_EXERCISE PROMPT_: Produce an exact copy of the first line of the data below and each line after it, please, up to and including the one with "(** One step".

Stored data
※ ※ ※

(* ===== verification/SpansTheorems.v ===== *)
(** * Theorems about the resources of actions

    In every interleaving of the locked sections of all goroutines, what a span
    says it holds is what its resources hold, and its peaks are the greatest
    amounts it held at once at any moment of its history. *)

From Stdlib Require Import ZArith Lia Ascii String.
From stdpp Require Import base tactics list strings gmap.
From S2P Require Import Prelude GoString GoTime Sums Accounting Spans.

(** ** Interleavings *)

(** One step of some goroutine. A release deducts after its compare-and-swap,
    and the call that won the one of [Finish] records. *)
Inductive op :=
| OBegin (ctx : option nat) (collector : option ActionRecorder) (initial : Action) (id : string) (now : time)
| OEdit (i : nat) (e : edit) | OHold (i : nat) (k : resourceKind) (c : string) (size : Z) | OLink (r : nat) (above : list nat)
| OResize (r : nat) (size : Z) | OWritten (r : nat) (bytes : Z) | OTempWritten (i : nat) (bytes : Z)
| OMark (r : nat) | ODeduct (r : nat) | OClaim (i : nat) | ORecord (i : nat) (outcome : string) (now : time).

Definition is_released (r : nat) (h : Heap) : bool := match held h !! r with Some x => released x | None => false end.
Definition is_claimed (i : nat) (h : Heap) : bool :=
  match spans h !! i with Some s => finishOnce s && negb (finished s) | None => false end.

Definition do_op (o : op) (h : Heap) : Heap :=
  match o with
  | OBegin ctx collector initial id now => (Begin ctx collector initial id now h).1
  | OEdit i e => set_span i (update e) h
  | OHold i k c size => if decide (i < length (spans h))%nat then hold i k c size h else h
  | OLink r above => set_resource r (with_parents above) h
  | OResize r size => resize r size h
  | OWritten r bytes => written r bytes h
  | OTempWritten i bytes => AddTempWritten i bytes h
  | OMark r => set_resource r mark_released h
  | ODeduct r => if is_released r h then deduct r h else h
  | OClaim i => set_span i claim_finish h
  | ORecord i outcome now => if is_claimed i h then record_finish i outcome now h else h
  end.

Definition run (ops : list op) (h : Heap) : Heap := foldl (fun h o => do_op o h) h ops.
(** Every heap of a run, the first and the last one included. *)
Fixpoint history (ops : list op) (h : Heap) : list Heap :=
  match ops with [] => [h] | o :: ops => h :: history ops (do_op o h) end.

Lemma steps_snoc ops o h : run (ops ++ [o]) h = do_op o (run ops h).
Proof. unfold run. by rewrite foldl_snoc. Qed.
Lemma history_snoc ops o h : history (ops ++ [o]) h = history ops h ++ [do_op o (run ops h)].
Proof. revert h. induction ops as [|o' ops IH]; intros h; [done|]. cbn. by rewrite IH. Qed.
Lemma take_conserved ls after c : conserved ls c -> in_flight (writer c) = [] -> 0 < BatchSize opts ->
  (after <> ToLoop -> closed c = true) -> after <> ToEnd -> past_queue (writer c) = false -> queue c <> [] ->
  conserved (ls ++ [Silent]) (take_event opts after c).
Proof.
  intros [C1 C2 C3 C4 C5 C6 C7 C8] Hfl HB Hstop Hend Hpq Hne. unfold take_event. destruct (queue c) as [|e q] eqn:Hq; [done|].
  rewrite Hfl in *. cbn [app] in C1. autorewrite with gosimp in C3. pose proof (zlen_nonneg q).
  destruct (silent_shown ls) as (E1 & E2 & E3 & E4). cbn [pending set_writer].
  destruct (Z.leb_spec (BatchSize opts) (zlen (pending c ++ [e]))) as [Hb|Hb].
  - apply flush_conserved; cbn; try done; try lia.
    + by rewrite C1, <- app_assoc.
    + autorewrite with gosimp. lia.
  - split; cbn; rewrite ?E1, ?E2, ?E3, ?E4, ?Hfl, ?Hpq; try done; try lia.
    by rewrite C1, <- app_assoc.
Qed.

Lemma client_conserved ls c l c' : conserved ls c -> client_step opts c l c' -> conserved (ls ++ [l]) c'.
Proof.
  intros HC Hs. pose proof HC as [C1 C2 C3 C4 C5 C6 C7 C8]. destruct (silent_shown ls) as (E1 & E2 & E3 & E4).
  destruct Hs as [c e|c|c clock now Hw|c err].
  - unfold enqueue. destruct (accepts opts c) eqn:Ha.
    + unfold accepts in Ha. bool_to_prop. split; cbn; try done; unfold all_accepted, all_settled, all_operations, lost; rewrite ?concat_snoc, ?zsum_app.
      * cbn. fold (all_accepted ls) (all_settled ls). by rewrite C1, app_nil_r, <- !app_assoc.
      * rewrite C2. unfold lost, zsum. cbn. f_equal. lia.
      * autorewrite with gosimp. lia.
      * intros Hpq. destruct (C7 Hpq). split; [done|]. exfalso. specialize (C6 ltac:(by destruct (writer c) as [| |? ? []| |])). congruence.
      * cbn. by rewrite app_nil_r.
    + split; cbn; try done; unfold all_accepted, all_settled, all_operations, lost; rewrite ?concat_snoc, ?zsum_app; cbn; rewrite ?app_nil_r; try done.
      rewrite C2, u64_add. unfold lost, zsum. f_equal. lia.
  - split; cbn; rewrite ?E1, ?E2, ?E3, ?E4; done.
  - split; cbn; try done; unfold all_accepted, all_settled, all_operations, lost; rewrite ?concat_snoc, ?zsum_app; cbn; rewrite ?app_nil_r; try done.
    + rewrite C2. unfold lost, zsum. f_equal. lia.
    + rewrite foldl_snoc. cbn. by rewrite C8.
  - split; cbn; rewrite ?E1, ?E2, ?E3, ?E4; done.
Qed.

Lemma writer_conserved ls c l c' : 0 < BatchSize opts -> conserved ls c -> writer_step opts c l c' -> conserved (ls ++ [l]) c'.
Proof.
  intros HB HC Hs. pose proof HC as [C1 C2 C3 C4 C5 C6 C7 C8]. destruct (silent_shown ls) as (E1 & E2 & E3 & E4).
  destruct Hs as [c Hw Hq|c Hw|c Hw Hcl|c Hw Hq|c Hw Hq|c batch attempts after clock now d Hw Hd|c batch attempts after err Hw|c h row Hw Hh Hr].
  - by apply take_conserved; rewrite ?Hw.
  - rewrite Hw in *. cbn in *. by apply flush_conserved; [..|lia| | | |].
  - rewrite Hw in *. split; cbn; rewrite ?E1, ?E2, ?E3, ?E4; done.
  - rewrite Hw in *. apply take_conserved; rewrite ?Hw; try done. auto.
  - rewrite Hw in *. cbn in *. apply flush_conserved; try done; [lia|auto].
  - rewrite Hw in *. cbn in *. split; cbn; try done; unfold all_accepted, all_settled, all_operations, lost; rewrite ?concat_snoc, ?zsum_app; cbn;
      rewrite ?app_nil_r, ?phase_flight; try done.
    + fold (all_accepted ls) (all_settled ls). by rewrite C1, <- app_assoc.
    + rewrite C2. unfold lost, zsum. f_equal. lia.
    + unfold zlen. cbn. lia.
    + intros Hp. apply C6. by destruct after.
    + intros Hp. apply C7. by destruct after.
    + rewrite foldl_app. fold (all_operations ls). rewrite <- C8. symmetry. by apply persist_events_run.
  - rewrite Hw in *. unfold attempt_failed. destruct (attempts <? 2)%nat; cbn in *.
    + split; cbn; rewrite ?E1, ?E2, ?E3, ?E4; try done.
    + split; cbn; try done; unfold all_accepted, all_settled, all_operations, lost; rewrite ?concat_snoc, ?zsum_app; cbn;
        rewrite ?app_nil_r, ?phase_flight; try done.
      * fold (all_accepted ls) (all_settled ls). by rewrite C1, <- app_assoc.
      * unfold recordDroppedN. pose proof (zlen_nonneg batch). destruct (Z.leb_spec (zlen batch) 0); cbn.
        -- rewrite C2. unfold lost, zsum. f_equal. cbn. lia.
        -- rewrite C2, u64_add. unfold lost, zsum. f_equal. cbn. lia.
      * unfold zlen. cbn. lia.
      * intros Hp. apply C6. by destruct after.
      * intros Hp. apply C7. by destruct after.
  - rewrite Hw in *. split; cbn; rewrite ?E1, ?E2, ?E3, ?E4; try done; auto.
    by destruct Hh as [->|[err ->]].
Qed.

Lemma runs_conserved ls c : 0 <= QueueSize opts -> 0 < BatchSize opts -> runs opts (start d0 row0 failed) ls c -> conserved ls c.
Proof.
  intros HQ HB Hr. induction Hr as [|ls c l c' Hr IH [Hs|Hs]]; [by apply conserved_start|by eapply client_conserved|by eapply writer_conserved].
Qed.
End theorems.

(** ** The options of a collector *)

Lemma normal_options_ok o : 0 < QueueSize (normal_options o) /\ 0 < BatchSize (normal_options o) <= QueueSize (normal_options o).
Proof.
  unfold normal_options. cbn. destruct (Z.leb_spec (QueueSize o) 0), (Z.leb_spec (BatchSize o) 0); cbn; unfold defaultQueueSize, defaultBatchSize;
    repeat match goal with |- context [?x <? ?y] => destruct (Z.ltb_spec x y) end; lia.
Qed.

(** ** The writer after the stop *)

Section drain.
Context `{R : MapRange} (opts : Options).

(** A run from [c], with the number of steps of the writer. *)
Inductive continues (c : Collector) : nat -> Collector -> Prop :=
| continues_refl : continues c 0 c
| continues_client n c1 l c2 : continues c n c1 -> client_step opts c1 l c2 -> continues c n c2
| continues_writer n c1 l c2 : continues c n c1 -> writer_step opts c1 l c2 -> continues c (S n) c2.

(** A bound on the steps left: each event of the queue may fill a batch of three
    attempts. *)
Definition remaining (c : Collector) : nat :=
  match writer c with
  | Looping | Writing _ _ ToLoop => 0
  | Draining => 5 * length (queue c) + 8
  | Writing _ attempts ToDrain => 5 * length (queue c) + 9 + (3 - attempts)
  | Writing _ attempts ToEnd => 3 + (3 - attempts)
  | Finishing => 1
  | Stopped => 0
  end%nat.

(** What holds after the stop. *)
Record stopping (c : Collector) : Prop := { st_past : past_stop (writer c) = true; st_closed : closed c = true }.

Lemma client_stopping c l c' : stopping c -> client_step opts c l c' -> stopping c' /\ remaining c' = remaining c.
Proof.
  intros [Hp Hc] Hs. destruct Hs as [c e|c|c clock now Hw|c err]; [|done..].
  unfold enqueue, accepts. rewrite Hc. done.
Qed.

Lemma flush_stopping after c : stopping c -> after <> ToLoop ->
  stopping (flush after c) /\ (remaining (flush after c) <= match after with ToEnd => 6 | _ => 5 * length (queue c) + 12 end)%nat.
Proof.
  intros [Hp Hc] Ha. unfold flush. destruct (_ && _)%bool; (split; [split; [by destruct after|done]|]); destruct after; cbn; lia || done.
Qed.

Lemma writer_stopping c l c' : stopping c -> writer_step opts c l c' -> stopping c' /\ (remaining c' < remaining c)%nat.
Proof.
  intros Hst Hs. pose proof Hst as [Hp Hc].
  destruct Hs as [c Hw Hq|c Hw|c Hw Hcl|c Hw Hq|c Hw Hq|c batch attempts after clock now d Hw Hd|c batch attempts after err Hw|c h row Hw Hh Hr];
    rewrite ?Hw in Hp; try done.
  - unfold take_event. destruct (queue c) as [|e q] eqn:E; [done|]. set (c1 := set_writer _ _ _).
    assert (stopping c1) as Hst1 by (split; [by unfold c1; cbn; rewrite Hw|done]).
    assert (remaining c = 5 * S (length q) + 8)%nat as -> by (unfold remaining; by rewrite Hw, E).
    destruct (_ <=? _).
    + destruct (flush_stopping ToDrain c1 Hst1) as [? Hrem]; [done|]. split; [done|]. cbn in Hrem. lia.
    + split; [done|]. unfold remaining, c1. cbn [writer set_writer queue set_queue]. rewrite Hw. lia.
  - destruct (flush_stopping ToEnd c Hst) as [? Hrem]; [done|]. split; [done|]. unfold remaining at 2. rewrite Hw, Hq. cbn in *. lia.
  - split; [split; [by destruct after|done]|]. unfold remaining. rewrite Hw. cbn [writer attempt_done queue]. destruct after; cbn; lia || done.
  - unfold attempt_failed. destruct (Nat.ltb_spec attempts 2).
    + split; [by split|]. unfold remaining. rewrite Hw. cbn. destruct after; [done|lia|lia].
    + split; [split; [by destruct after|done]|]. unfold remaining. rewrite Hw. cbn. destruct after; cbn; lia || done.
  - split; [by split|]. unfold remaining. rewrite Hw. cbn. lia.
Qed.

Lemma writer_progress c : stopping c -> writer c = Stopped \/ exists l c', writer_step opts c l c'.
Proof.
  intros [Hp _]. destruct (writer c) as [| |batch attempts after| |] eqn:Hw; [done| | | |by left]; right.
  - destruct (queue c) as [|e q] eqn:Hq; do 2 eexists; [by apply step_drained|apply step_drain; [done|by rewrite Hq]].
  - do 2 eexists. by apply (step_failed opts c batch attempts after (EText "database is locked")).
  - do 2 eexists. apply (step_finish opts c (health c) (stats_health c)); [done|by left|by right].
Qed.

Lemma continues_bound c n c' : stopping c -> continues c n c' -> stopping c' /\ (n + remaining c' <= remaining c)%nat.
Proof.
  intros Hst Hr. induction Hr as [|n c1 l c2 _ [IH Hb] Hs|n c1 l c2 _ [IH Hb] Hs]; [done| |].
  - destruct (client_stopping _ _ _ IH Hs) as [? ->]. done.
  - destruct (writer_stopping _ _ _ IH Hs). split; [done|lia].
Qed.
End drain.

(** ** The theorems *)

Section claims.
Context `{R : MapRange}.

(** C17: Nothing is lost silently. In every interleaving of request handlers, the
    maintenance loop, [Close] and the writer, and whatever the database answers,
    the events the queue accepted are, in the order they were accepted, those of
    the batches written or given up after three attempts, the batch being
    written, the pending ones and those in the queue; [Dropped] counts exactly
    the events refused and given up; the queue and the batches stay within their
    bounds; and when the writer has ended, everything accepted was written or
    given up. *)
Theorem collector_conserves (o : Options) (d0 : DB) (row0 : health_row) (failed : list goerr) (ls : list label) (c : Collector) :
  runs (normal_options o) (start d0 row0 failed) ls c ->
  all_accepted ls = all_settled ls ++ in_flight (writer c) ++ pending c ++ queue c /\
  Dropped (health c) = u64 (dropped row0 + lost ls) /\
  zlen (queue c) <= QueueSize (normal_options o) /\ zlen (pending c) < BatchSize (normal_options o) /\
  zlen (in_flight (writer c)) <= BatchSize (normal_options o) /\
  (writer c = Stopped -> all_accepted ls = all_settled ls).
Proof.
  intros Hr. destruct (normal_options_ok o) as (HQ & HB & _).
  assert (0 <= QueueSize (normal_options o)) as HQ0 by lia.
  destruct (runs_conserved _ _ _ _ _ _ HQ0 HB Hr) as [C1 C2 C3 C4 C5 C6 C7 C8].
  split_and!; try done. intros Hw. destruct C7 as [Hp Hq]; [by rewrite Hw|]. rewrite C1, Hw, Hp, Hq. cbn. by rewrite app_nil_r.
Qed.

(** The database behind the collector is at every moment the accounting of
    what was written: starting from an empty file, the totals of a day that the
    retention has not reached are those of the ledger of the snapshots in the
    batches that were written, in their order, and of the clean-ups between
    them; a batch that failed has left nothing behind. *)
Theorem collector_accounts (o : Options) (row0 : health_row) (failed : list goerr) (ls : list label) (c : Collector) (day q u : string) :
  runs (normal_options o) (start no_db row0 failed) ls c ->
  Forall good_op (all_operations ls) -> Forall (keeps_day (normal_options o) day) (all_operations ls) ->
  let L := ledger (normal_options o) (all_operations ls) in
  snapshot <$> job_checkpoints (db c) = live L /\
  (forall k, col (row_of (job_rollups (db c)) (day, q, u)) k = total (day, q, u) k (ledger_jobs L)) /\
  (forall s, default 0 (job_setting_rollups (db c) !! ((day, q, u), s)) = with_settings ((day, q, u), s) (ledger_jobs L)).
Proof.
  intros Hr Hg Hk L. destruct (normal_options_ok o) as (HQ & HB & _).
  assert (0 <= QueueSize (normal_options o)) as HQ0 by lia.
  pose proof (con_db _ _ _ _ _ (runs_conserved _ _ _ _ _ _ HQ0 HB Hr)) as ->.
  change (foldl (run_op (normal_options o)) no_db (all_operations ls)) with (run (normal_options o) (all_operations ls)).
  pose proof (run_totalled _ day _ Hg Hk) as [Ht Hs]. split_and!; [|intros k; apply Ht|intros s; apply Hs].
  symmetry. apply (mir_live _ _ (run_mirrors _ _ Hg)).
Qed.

※ ※ ※

_EXERCISE OUTPUT_:
(* ===== verification/SpansTheorems.v ===== *)
(** * Theorems about the resources of actions

    In every interleaving of the locked sections of all goroutines, what a span
    says it holds is what its resources hold, and its peaks are the greatest
    amounts it held at once at any moment of its history. *)

From Stdlib Require Import ZArith Lia Ascii String.
From stdpp Require Import base tactics list strings gmap.
From S2P Require Import Prelude GoString GoTime Sums Accounting Spans.

(** ** Interleavings *)

(** One step of some goroutine. A release deducts after its compare-and-swap,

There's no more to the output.